(Stored data)
(** The points around one weather system: the body of
    [weatherSystems.forEach] in [createMockRadarData]. *)
Definition system_points (system : weatherSystem) (radarPoints : list radarPoint)
  : State (list radarPoint) :=
  let centerLat := centerLat system in
  let centerLon := centerLon system in
  let intensity := intensity system in
  let size := size system in
  let numPoints := Math_floor (size *. 50) in
  for_range 0 (Z.to_nat numPoints) (fun i radarPoints =>
    patternType <- Math_random ;;
    position <-
      (if Num.Qlt_bool patternType (literal (3 # 10)) then
         let angle := Math_PI *. 2 *. inject_Z (Z.of_nat i) /. inject_Z numPoints in
         r <- Math_random ;;
         let radius := r *. size *. 2 in
         ret (centerLat +. radius *. Math_cos angle,
              centerLon +. radius *. Math_sin angle)
       else if Num.Qlt_bool patternType (literal (6 # 10)) then
         r <- Math_random ;;
         let lat := centerLat +. (r -. (1 # 2)) *. size *. 4 in
         r <- Math_random ;;
         let lon := centerLon +. (r -. (1 # 2)) *. size *. 4 in
         ret (lat, lon)
       else
         r <- Math_random ;;
         let direction := r *. Math_PI *. 2 in
         r <- Math_random ;;
         let distance := r *. size *. 3 in
         ret (centerLat +. distance *. Math_cos direction,
              centerLon +. distance *. Math_sin direction)) ;;
    let '(lat, lon) := position in
    r <- Math_random ;;
    let randomLat := lat +. (r -. (1 # 2)) *. 5 in
    r <- Math_random ;;
    let randomLon := lon +. (r -. (1 # 2)) *. 5 in
    let distanceFromCenter :=
      Math_sqrt (Math_pow2 (randomLat -. centerLat)
                 +. Math_pow2 (randomLon -. centerLon)) in
    let baseReflectivity := intensity *. (1 -. distanceFromCenter /. size) in
    r <- Math_random ;;
    let reflectivity := Math_max 5 (baseReflectivity +. (r -. (1 # 2)) *. 10) in
    if Num.Qlt_bool 10 reflectivity
       && Qle_bool 24 randomLat && Qle_bool randomLat 49
       && Qle_bool (- 125) randomLon && Qle_bool randomLon (- 66)
    then
      ret (radarPoints ++
        [ {| lat := parseFloat (toFixed randomLat 3);
             lon := parseFloat (toFixed randomLon 3);
             reflectivity := parseFloat (toFixed reflectivity 1);
             precipitation := reflectivityToPrecipitation (Fin reflectivity) |} ])
    else ret radarPoints) radarPoints.

(** The array [radarPoints] that [createMockRadarData] fills before it
    builds its result. *)
Definition createMockRadarData_points : State (list radarPoint) :=
  weatherSystems <- generateWeatherSystems ;;
  forEach weatherSystems system_points [].
Lemma stage_keeps_keys_witness :
  dom sample_state ⊆
  dom (<["current_step" := VStr "routed"]>
       (<["next_node" := VStr "rag_node"]> sample_state)).
Proof.
  apply (stage_keeps_keys quiet_env RouterStage sample_state _ [] []).
  reflexivity.
Defined.

(** No stage raises: each returns a state. *)
Lemma rag_node_returns (env : Env) (s : State) (t : Trace) :
  ∃ s' t', GraphNodes.rag_node env s t = (Ok s', t').
Proof.
  unfold GraphNodes.rag_node. run_m.
  destruct (chroma_query env t _ _ _) as [[|h l]|e]; simpl;
    try destruct (llm env _ _); simpl; eauto.
Qed.

Lemma stage_returns (env : Env) (stage : Stage) (s : State) (t : Trace) :
  ∃ s' t', run_stage env stage s t = (Ok s', t').
Proof.
  destruct stage; simpl; try apply rag_node_returns;
    unfold GraphNodes.input_node, GraphNodes.intent_analysis_node,
      GraphNodes.conditional_router, GraphNodes.code_analysis_node,
      GraphNodes.clarification_node, GraphNodes.code_formatting_node,
      GraphNodes.memory_node; run_m; eauto.
  - destruct (llm env t _); simpl; eauto.
  - destruct (chroma_query env t _ _ _) as [l|e]; simpl;
      [destruct (List.filter _ l) as [|h l']; [|destruct (llm env _ _); simpl]|];
      eauto using rag_node_returns;
      match goal with |- context [GraphNodes.rag_node env s ?t0] =>
        destruct (rag_node_returns env s t0) as (s' & t' & ->); eauto end.
  - destruct (llm env t _); simpl; eauto.
Qed.

(** ** Intent analysis *)



(** A label the classifier may answer with is kept, whatever its case and
    surrounding blanks. *)
Lemma intent_keeps_valid_label (env : Env) (s : State) (t : Trace) text :
  let prompt :=
    GraphNodes.intent_prompt
      (GraphNodes.history_context 3 (get_messages s "chat_history"))
      (get_str s "user_message" "") in
  llm env t prompt = Ok text →
  Py.upper (Py.strip text) ∈ GraphNodes.valid_intents →
  GraphNodes.intent_analysis_node env s t =
    (Ok (<["current_step" := VStr "intent_analyzed"]>
         (<["intent" := VStr (Py.upper (Py.strip text))]> s)),
     t ++ [EvLlm prompt (Ok text)]).
Proof.
  intros prompt E H. unfold GraphNodes.intent_analysis_node. run_m.
  fold prompt. rewrite E. simpl. rewrite bool_decide_eq_true_2 by done.
  reflexivity.
Qed.
(** Row by row, only the name may differ, and only on the rows that carry
    [id]. *)
Definition renamed_only_at (id : Z) (before after : list AddressRow) : Prop :=
  Forall2 (fun r r' => same_but_name r r' /\ (a_id r <> id -> r' = r)) before after.

(** *** Sample configurations *)

Definition unparsable_world : World :=
  mkWorld [(AUTH_HOURS, "soon")] sample_now [] sample_db [].

Definition negative_world : World :=
  mkWorld [(AUTH_HOURS, "-1")] sample_now [] sample_db [].

(** Bob as authenticated one hour ago with a method of level 3. *)
Definition strong_bob : User :=
  mkUser 2 "Bob" "bob@example.com" 0 "cus_2" None
         (Some (sample_now - time_Hour)) 3 false.

(** ** [SaveAddress] and [DeleteSessions]

    These two methods reach state that the methods above do not: the
    sequence that numbers the rows of [addresses], and the table
    [sessions].  [Store] adds both to the [World]. *)

(** Modelled from the spec: the table [sessions] is declared outside the
    sources at hand; the code names its column [userid] only, the other
    columns are one value here. *)
Record SessionRow := mkSessionRow {
  s_userid : Z;
  s_rest : string
}.

(** [addresses_id_seq] is the last value the sequence behind
    [addresses.id] gave out. *)
Record Store := mkStore {
  world : World;
  sessions : list SessionRow;
  addresses_id_seq : Z
}.

Definition with_world (w : World) (s : Store) : Store :=
  mkStore w (sessions s) (addresses_id_seq s).

Definition GoS (A : Type) : Type := Store -> Outcome A * Store.

Definition retS {A} (a : A) : GoS A := fun s => (Ret a, s).

Definition bindS {A B} (m : GoS A) (k : A -> GoS B) : GoS B :=
  fun s =>
    match m s with
    | (Ret a, s') => k a s'
    | (Panic msg, s') => (Panic msg, s')
    end.

Notation "x <~ m ;; k" := (bindS m (fun x => k))
  (at level 61, m at next level, right associativity).

(** A method of the first part, run on the [World] of a [Store]. *)
Definition lift {A} (m : Go A) : GoS A :=
  fun s => let '(o, w') := m (world s) in (o, with_world w' s).

(** [INSERT INTO addresses (userid, cardid, name, line1, line2, city,
     state, country, zip, zip5, zip4)
     VALUES ($1, 0, $2, $3, $4, $5, $6, 'USA', $7, $8, $9)] for the row
    numbered [id]. *)
Definition new_address_row (id uid : Z) (addr : Address) : AddressRow :=
  mkAddressRow id uid 0 (addr_Name addr) (addr_Line1 addr) (addr_Line2 addr)
               (addr_City addr) (addr_State addr) "USA" (addr_Zip addr)
               (addr_Zip5 addr) (addr_Zip4 addr).

Definition insert_address (r : AddressRow) (d : DB) : DB :=
  mkDB (users d) (userflexids d) (addresses d ++ [r]).

(** [db.QueryRowx(q, ...).Scan(&id)] of the insertion with
    [RETURNING id]: the sequence gives the next number, the row goes in
    and its number comes back. *)
Definition db_insert_address_returning_id (uid : Z) (addr : Address) : GoS (Z + error) :=
  e <~ lift driver_call ;;
  match e with
  | Some err => retS (inr err)
  | None =>
      fun s =>
        let id := addresses_id_seq s + 1 in
        (Ret (inl id),
         mkStore (with_db (insert_address (new_address_row id uid addr) (db (world s)))
                          (world s))
                 (sessions s) id)
  end.

(** [addr] is the address the pointer of the source points to. *)
Definition SaveAddress (u : User) (addr : Address) : GoS (Z * option error) :=
  r <~ db_insert_address_returning_id (ID u) addr ;;
  match r with
  | inr err => retS (0, Some err)
  | inl id => retS (id, None)
  end.

(** [DELETE FROM sessions WHERE userid=$1] *)
Definition delete_sessions (uid : Z) (s : Store) : Store :=
  mkStore (world s)
          (filter (fun r => negb (s_userid r =? uid)) (sessions s))
          (addresses_id_seq s).

Definition dbS_Exec (stmt : Store -> Store) : GoS (option error) :=
  e <~ lift driver_call ;;
  match e with
  | Some err => retS (Some err)
  | None => fun s => (Ret None, stmt s)
  end.

Definition DeleteSessions (u : User) : GoS (option error) :=
  e <~ dbS_Exec (delete_sessions (ID u)) ;;
  match e with
  | Some err => if negb (is_ErrNoRows err) then retS (Some err) else retS None
  | None => retS None
  end.

(** The numbers of the address rows are distinct and were all given out
    by the sequence. *)
Definition address_ids_issued (s : Store) : Prop :=
  NoDup (map a_id (addresses (db (world s))))
  /\ forall row, In row (addresses (db (world s))) -> a_id row <= addresses_id_seq s.

(** The address [GetAddress] and [UpdateAddressName] read back for a
    saved [addr]: the country is the constant of the insertion, and the
    two parts of the zip code are not selected. *)
Definition read_back (name : string) (addr : Address) : Address :=
  mkAddress name (addr_Line1 addr) (addr_Line2 addr) (addr_City addr)
            (addr_State addr) "USA" (addr_Zip addr) "" "".

Definition sample_store : Store :=
  mkStore sample_world
          [mkSessionRow 1 "s1"; mkSessionRow 2 "s2"; mkSessionRow 1 "s3"]
          11.

Definition refusing_store : Store := with_world refusing_world sample_store.

(** An office for Alice, with a country that the insertion will not keep. *)
Definition alice_office : Address :=
  mkAddress "office" "5 Oak Ave" "Floor 3" "Springfield" "IL" "Canada"
            "62702-1234" "62702" "1234".
(** * Properties *)

(** ** The database primitives *)

Lemma db_Get_ok {A} (query : DB -> list A) (w : World) :
  next_fault w = None ->
  db_Get query w =
    (Ret (match query (db w) with
          | [] => inr sql_ErrNoRows
          | r :: _ => inl r
          end), after_call w).
Proof.
  intros H. unfold db_Get, bind, driver_call. rewrite H. cbn.
  destruct (query (db w)); reflexivity.
Qed.

Lemma db_Get_fault {A} (query : DB -> list A) (w : World) (msg : string) :
  next_fault w = Some msg ->
  db_Get query w = (Ret (inr (DriverError msg)), after_call w).
Proof.
  intros H. unfold db_Get, bind, driver_call. rewrite H. reflexivity.
Qed.

Lemma db_Get_cases {A} (query : DB -> list A) (w : World) :
  (exists msg, db_Get query w = (Ret (inr (DriverError msg)), after_call w))
  \/ (query (db w) = [] /\ db_Get query w = (Ret (inr sql_ErrNoRows), after_call w))
  \/ (exists r rest, query (db w) = r :: rest
                     /\ db_Get query w = (Ret (inl r), after_call w)).
Proof.
  destruct (next_fault w) as [msg|] eqn:F.
  - left. exists msg. now apply db_Get_fault.
  - right. rewrite (db_Get_ok query w F).
    destruct (query (db w)) as [|r rest]; [left | right; exists r, rest]; auto.
Qed.

Lemma db_Exec_ok (stmt : DB -> DB) (w : World) :
  next_fault w = None ->
  db_Exec stmt w = (Ret None, with_db (stmt (db w)) (after_call w)).
Proof.
  intros H. unfold db_Exec, bind, driver_call. rewrite H. reflexivity.
Qed.

Lemma db_Exec_fault (stmt : DB -> DB) (w : World) (msg : string) :
  next_fault w = Some msg ->
  db_Exec stmt w = (Ret (Some (DriverError msg)), after_call w).
Proof.
  intros H. unfold db_Exec, bind, driver_call. rewrite H. reflexivity.
Qed.

(** ** [ORDER BY ... DESC] puts a row of greatest key first *)

Section OrderByFacts.
Context {A : Type} (key : A -> Z).

Lemma insert_desc_In (x y : A) (l : list A) :
  In y (insert_desc key x l) <-> y = x \/ In y l.
Proof.
  induction l as [|z l IH]; cbn.
  - intuition congruence.
  - destruct (key z <=? key x); cbn; rewrite ?IH; intuition congruence.
Qed.

Lemma order_by_desc_In (y : A) (l : list A) :
  In y (order_by_desc key l) <-> In y l.
Proof.
  induction l as [|x l IH]; cbn; [tauto|].
  rewrite insert_desc_In, IH. intuition congruence.
Qed.

Lemma insert_desc_head (x : A) (l : list A) :
  head_greatest key l -> head_greatest key (insert_desc key x l).
Proof.
  destruct l as [|h l]; cbn.
  - intros _ y [->|[]]. lia.
  - intros H. destruct (key h <=? key x) eqn:E; cbn.
    + apply Z.leb_le in E. intros y [->|Hy]; [lia|].
      specialize (H y Hy). lia.
    + apply Z.leb_gt in E. intros y [->|Hy]; [reflexivity|].
      apply insert_desc_In in Hy. destruct Hy as [->|Hy]; [lia|].
      apply H. now right.
Qed.

Lemma order_by_desc_head (l : list A) : head_greatest key (order_by_desc key l).
Proof.
  induction l as [|x l IH]; cbn; [exact I|]. now apply insert_desc_head.
Qed.

Lemma order_by_desc_nil (l : list A) : order_by_desc key l = [] -> l = [].
Proof.
  destruct l as [|x l]; [reflexivity|]. intros H.
  assert (Hin : In x (order_by_desc key (x :: l))) by (apply order_by_desc_In; now left).
  rewrite H in Hin. destruct Hin.
Qed.

End OrderByFacts.

(** ** [GetUser] *)

Lemma select_user_by_id_head (uid : Z) (d : DB) (u : User) (rest : list User) :
  select_user_by_id uid d = u :: rest ->
  exists row, In row (users d) /\ u_id row = uid /\ u = scan_User row.
Proof.
  unfold select_user_by_id. intros H.
  destruct (filter (fun r => u_id r =? uid) (users d)) as [|row rows] eqn:F;
    [discriminate|].
  injection H as <- _.
  assert (Hin : In row (filter (fun r => u_id r =? uid) (users d)))
    by (rewrite F; now left).
  apply filter_In in Hin. destruct Hin as [Hin Hid].
  exists row. apply Z.eqb_eq in Hid. auto.
Qed.

Lemma select_user_by_id_absent (uid : Z) (d : DB) :
  (forall row, In row (users d) -> u_id row <> uid) ->
  select_user_by_id uid d = [].
Proof.
  intros H. unfold select_user_by_id.
  destruct (filter (fun r => u_id r =? uid) (users d)) as [|row rows] eqn:F;
    [reflexivity|].
  assert (Hin : In row (filter (fun r => u_id r =? uid) (users d)))
    by (rewrite F; now left).
  apply filter_In in Hin. destruct Hin as [Hin Hid].
  apply Z.eqb_eq in Hid. now apply H in Hin.
Qed.

(** The three ways the load of a user record ends. *)
Lemma GetUser_load_cases (uid : Z) (w : World) :
  (exists msg, next_fault w = Some msg
     /\ GetUser_load uid w = (Ret (None, Some (DriverError msg)), after_call w))
  \/ (next_fault w = None /\ select_user_by_id uid (db w) = []
      /\ GetUser_load uid w = (Ret (None, Some sql_ErrNoRows), after_call w))
  \/ (exists u rest, next_fault w = None
      /\ select_user_by_id uid (db w) = u :: rest
      /\ GetUser_load uid w = (Ret (Some u, None), after_call w)).
Proof.
  unfold GetUser_load, bind.
  destruct (next_fault w) as [msg|] eqn:F.
  - left. exists msg. rewrite (db_Get_fault _ w msg F). auto.
  - right. rewrite (db_Get_ok _ w F).
    destruct (select_user_by_id uid (db w)) as [|u rest];
      [left | right; exists u, rest]; auto.
Qed.

Lemma GetUser_nonzero (uid : Z) (fid : string) (fidT : FlexIDType) :
  uid <> 0 -> GetUser uid fid fidT = GetUser_load uid.
Proof.
  intros H. unfold GetUser. apply Z.eqb_neq in H. now rewrite H.
Qed.
(** * auto_copilot_pipeline: a shallow embedding and its properties

    The development follows [tools/auto_copilot_pipeline.py]: the [gh]
    command wrapper with its bounded retry ([GitHubClient._run_gh]), the
    tracker operations built on it, the completion-signal detector
    ([check_copilot_signal]), the stage scanner ([iter_work_items]) and
    the orchestrator ([Pipeline.run], [_ensure_issue], [_wait_and_merge],
    [_reset_issue]) together with the loop of [main].

    Modelling choices, all in one place:
    - The outside world is a stream of subprocess outcomes, indexed by the
      number of [subprocess.run] calls made so far.  Every outcome carries
      the wall-clock seconds the call took.
    - [time.time()] reads a clock that advances by the duration of every
      subprocess call and of every [time.sleep]; seconds are integers.
      [time.sleep] raises on a negative length, on one too long to be
      converted ([SLEEP_MAX]) and on one the platform refuses; every
      length up to [SLEEP_SURE] is slept.
    - Exceptions are values of [exn]; a message is a constructor carrying
      the data the Python f-string interpolates.
    - Text is a string of bytes, UTF-8 for a character outside ASCII.
      Where Python classifies characters ([str.strip], [str.lower], [\s],
      [\d], [int]) the definitions follow it on ASCII; the statements
      about the scanner that depend on the classification are made for
      ASCII text.  [json.loads] is a parameter of the development (a
      Section variable); the two patterns of the scanner are matched by
      functions written out for them.
    - Loosely typed JSON values keep Python's behaviour of [.get], [in],
      indexing, iteration and truthiness, including the exceptions these
      raise on a value of the wrong shape.  JSON numbers are integers.
    - Log lines of level WARNING and ERROR are part of the trace; INFO and
      DEBUG lines are not modelled, except where a statement needs them.
    - Every [gh] command carries [--repo owner/repo]; the repository
      reference is fixed for a client and is left out of the trace. *)

From Stdlib Require Import ZArith List String Ascii Bool Lia Arith DecimalString.
From Stdlib Require Import Sorted Permutation.
Import ListNotations.

Set Warnings "-register-all".

Local Open Scope string_scope.
Local Open Scope Z_scope.
(** * Pose controller and expression layers of the avatar renderer

    A shallow embedding of [src/lib/avatar/animation/PoseController.ts], of the
    easing library it imports and of the speech mouth layer, together with the
    properties of the specification that were checked against them.

    Numbers.  A JavaScript [number] is modelled as a real number of the
    Standard Library ([R]): [Math.sin], [Math.cos], [Math.exp], [Math.PI],
    [Math.max], [Math.min] and [Math.abs] are [sin], [cos], [exp], [PI],
    [Rmax], [Rmin] and [Rabs].  Rounding, [NaN] and the infinities of IEEE
    doubles are outside this model; the one place where the source passes
    [Infinity] (the default [maxSpeed] of [smoothDamp]) is an [option].
    Where the source can divide by zero or take a power of a negative base
    the real-valued definition is faithful only off that input, which its
    comment names ([smoothDamp]: a positive time step; [updateSpring]: a mass
    other than zero; the mouth target: a threshold below [1]); the theorems
    carry these conditions as hypotheses, and the mouth layer has a second
    reading of its output on numbers with [NaN].

    Objects.  A [Record<string, T>] or a [Map<string, T>] is a [gmap string T];
    a [for ... of Object.entries(m)] loop is a left fold over [map_to_list m].
    An exception escaping a method is the [Throw] result of that method. *)

From Stdlib Require Import Reals Lra.
From stdpp Require Import base option list strings gmap fin_maps.

#[local] Open Scope R_scope.

(** ** Comparisons of numbers as booleans *)

#[global] Instance Rlt_decision : RelDecision Rlt := Rlt_dec.
#[global] Instance Rle_decision : RelDecision Rle := Rle_dec.
#[global] Instance Rgt_decision : RelDecision Rgt := Rgt_dec.
#[global] Instance Rge_decision : RelDecision Rge := Rge_dec.
#[global] Instance Req_decision : EqDecision R := Req_dec_T.

(** [a || d] on numbers: [undefined] and [0] are falsy. *)
Definition num_or (a : option R) (d : R) : R :=
  match a with
  | Some v => if decide (v = 0) then d else v
  | None => d
  end.

(** [Math.trunc], and the remainder [a % b] (sign of the dividend). *)
Definition Rtrunc (x : R) : R :=
  if decide (0 <= x) then IZR (Int_part x) else - IZR (Int_part (- x)).

Definition js_rem (a b : R) : R := a - b * Rtrunc (a / b).

(** ** Easing library (easing.ts) *)

Module Easing.

Definition linear (t : R) : R := t.

Definition easeInSine (t : R) : R := 1 - cos ((t * PI) / 2).
Definition easeOutSine (t : R) : R := sin ((t * PI) / 2).
Definition easeInOutSine (t : R) : R := - (cos (PI * t) - 1) / 2.

Definition easeInQuad (t : R) : R := t * t.
Definition easeOutQuad (t : R) : R := 1 - (1 - t) * (1 - t).

(** [Math.pow(b, 3)] is the cube [b ^ 3]. *)
Definition easeInOutCubic (t : R) : R :=
  if decide (t < 0.5) then 4 * t * t * t else 1 - (-2 * t + 2) ^ 3 / 2.

(** The body of [smoothDamp] up to the overshoot test: the pair of the
    tentative output and of the velocity stored in [currentVelocityRef]. *)
Definition smoothDamp_integrate
    (current target velocity smoothTime deltaTime : R) (maxSpeed : option R) : R * R :=
  let smoothTime := Rmax 0.0001 smoothTime in
  let omega := 2 / smoothTime in
  let x := omega * deltaTime in
  let exp := 1 / (1 + x + 0.48 * x * x + 0.235 * x * x * x) in
  let change := current - target in
  let change :=
    match maxSpeed with
    | Some maxSpeed =>
        let maxChange := maxSpeed * smoothTime in
        Rmax (- maxChange) (Rmin maxChange change)
    | None => change
    end in
  let target := current - change in
  let temp := (velocity + omega * change) * deltaTime in
  let velocity := (velocity - omega * temp) * exp in
  let output := target + (change + temp) * exp in
  (output, velocity).

(** [originalTo - current > 0 === output > originalTo] *)
Definition overshoots (current originalTo output : R) : bool :=
  Bool.eqb (bool_decide (originalTo - current > 0)) (bool_decide (output > originalTo)).

(** [smoothDamp]: the returned number and the new [currentVelocityRef.value].
    The overshoot branch divides by [deltaTime]: for [deltaTime = 0] the
    source stores [0 / 0], which is [NaN], so this definition is the source
    for [deltaTime > 0]. *)
Definition smoothDamp
    (current target velocity smoothTime deltaTime : R) (maxSpeed : option R) : R * R :=
  let originalTo := target in
  let '(output, velocity) :=
    smoothDamp_integrate current target velocity smoothTime deltaTime maxSpeed in
  if overshoots current originalTo output
  then let output := originalTo in (output, (output - originalTo) / deltaTime)
  else (output, velocity).

Definition organicOscillation (time baseFrequency : R) : R :=
  let primary := sin (time * baseFrequency * PI * 2) in
  let harmonic1 := sin (time * baseFrequency * 1.5 * PI * 2) * 0.2 in
  let harmonic2 := sin (time * baseFrequency * 0.7 * PI * 2) * 0.15 in
  (primary + harmonic1 + harmonic2) / 1.35.

Definition breathingPhase (time breathsPerMinute : R) : R :=
  let cyclesPerSecond := breathsPerMinute / 60 in
  js_rem (time * cyclesPerSecond) 1.

Definition breathingCurve (time breathsPerMinute : R) : R :=
  let phase := breathingPhase time breathsPerMinute in
  if decide (phase < 0.4)
  then easeOutSine (phase / 0.4)
  else 1 - easeInSine ((phase - 0.4) / 0.6).

Record MicroMovement := { yaw : R; pitch : R; roll : R }.
(** * The CustomDomainRegistration reconciler

    A shallow embedding of [controllers/customdomainregistration_controller.go]
    (package [controllers] of the k8s domain controller) and the properties
    of its reconcile pass: binding and unbinding a registration on the shared
    [CustomDomain], the verification step, the merge of status conditions and
    the finalizer protocol.

    Go packages are rendered as modules, structs as records, a method that
    talks to the cluster as a function in a state monad over [World]. *)

From Stdlib Require Import String List Bool Arith Lia.
From stdpp Require Import base gmap strings list fin_maps.
Definition pipeline (params : PreprocessingParams) : list (option Stage) :=
  [outlier_stage params; noise_stage params; baseline_stage params;
   normalization_stage params].

End Stages.

(** ** The model requested of the analysis page *)

Definition fitted (o : Outcome) : option Spectrum :=
  match o with
  | AnalysisComplete _ result _ => Some (fitted_data result)
  | _ => None
  end.

Definition scores (o : Outcome) : option (float * float) :=
  match o with
  | AnalysisComplete _ result _ => Some (r_squared result, rmse result)
  | _ => None
  end.

(** ** Goodness of fit of a sequence against itself *)

Definition finite_numbers (values : list float) : Prop :=
  Forall (fun v => is_finite v = true) values.

(** The claim as the specification words it, for some implementation of
    [Math.pow]. *)
Definition perfect_fit_as_specified : Prop :=
  exists P : PowApprox,
  forall observed,
    observed <> [] ->
    Part002.calculateRSquared observed observed = 1
    /\ Part002.calculateRMSE observed observed = 0.

(** ** Normalization *)

Definition integers_1_1_4 : Spectrum :=
  [mkPoint 1 1; mkPoint 2 1; mkPoint 3 4]%float.

(** The claim as the specification words it, on binary64: after "area"
    normalization the area is 1.0 within a tolerance, and a tolerance
    that says anything is below 1. *)
Definition unit_area_as_specified : Prop :=
  (exists eps : float,
      (eps <? 1) = true
      /\ forall data : Spectrum,
        strict_eq (Part002.trapezoidalIntegration data) 0 = false ->
        (Math_abs (Part002.trapezoidalIntegration
                     (Part002.normalizeSpectrum data area_method) - 1) <=? eps) = true)
  /\ (forall data : Spectrum,
         strict_eq (Math_max (map intensity data)) 0 = true ->
         Part002.normalizeSpectrum data max_method = data)
  /\ (forall data : Spectrum,
         strict_eq (Part002.trapezoidalIntegration data) 0 = true ->
         Part002.normalizeSpectrum data area_method = data).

- EXERCISE OBJECTIVE: Please report all lines in the entries where "centerLon" appears.

- OUTPUT:
  let centerLon := centerLon system in
              centerLon +. radius *. Math_sin angle)
         let lon := centerLon +. (r -. (1 # 2)) *. size *. 4 in
              centerLon +. distance *. Math_sin direction)) ;;
                 +. Math_pow2 (randomLon -. centerLon)) in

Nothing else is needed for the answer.